## Your assignment
From the entries below, please output exactly the lines starting at the one containing "let '(s, b, c) := w in" and ending at the one containing "if (ratio =?", both included.

## Materials provided
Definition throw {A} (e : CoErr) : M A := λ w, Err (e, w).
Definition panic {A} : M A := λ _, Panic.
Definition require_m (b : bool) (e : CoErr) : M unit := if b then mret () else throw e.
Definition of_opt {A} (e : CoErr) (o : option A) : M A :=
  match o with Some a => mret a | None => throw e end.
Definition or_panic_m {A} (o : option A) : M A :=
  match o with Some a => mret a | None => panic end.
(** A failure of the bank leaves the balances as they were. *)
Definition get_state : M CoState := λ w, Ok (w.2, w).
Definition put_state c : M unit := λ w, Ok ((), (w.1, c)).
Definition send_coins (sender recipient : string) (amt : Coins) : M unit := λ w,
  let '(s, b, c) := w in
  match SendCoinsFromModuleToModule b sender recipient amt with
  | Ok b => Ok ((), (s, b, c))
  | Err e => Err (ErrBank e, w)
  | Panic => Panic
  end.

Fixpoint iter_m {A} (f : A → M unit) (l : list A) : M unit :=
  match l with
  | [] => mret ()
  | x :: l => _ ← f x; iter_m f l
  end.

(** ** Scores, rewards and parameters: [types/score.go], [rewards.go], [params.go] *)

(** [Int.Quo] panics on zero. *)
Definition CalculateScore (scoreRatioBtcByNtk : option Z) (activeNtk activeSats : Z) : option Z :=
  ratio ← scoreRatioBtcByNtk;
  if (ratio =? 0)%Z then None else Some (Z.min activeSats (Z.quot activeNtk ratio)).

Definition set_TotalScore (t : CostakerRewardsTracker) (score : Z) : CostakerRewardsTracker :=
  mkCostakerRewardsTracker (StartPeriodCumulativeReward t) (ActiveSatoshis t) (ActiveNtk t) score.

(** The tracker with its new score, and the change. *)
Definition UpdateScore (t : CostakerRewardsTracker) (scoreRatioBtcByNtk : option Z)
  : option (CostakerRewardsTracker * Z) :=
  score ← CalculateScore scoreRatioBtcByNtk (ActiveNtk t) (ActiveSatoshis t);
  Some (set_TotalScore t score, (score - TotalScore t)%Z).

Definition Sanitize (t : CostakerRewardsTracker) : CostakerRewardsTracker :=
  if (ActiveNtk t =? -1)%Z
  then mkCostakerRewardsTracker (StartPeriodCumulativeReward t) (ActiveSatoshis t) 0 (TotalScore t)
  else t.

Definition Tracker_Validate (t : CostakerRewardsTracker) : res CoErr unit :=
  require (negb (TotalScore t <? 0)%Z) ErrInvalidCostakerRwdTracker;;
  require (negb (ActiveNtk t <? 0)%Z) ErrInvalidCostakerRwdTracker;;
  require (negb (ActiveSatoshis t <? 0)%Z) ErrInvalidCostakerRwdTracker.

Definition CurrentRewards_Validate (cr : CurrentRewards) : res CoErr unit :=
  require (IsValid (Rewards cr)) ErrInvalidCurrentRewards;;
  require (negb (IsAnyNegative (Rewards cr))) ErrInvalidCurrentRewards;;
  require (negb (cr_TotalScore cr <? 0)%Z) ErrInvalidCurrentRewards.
* * *
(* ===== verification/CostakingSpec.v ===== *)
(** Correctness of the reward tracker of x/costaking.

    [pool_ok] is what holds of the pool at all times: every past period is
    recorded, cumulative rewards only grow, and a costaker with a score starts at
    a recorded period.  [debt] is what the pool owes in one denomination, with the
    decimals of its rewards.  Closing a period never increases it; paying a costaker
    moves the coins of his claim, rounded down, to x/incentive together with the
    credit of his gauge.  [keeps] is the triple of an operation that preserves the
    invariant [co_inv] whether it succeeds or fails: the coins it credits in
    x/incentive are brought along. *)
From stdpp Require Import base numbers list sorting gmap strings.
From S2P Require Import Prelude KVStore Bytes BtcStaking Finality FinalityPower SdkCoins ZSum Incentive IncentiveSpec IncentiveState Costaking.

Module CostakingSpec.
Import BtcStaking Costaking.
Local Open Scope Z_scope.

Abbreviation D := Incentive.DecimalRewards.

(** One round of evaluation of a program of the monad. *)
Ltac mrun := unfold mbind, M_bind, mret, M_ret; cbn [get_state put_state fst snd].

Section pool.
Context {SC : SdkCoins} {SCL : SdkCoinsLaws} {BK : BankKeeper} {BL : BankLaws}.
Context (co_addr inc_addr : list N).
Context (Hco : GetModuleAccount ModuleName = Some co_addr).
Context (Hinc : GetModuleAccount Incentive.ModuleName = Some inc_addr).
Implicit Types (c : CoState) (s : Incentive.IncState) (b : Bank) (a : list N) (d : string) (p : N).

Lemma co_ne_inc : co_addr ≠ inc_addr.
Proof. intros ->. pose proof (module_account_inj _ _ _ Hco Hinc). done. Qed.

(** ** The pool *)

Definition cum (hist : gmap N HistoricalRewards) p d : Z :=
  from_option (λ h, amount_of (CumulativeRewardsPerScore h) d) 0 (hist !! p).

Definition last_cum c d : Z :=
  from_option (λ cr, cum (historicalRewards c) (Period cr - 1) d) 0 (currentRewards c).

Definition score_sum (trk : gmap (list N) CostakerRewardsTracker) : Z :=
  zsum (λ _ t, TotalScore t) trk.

## Output below
  let '(s, b, c) := w in
  match SendCoinsFromModuleToModule b sender recipient amt with
  | Ok b => Ok ((), (s, b, c))
  | Err e => Err (ErrBank e, w)
  | Panic => Panic
  end.

Fixpoint iter_m {A} (f : A → M unit) (l : list A) : M unit :=
  match l with
  | [] => mret ()
  | x :: l => _ ← f x; iter_m f l
  end.

(** ** Scores, rewards and parameters: [types/score.go], [rewards.go], [params.go] *)

(** [Int.Quo] panics on zero. *)
Definition CalculateScore (scoreRatioBtcByNtk : option Z) (activeNtk activeSats : Z) : option Z :=
  ratio ← scoreRatioBtcByNtk;
  if (ratio =? 0)%Z then None else Some (Z.min activeSats (Z.quot activeNtk ratio)).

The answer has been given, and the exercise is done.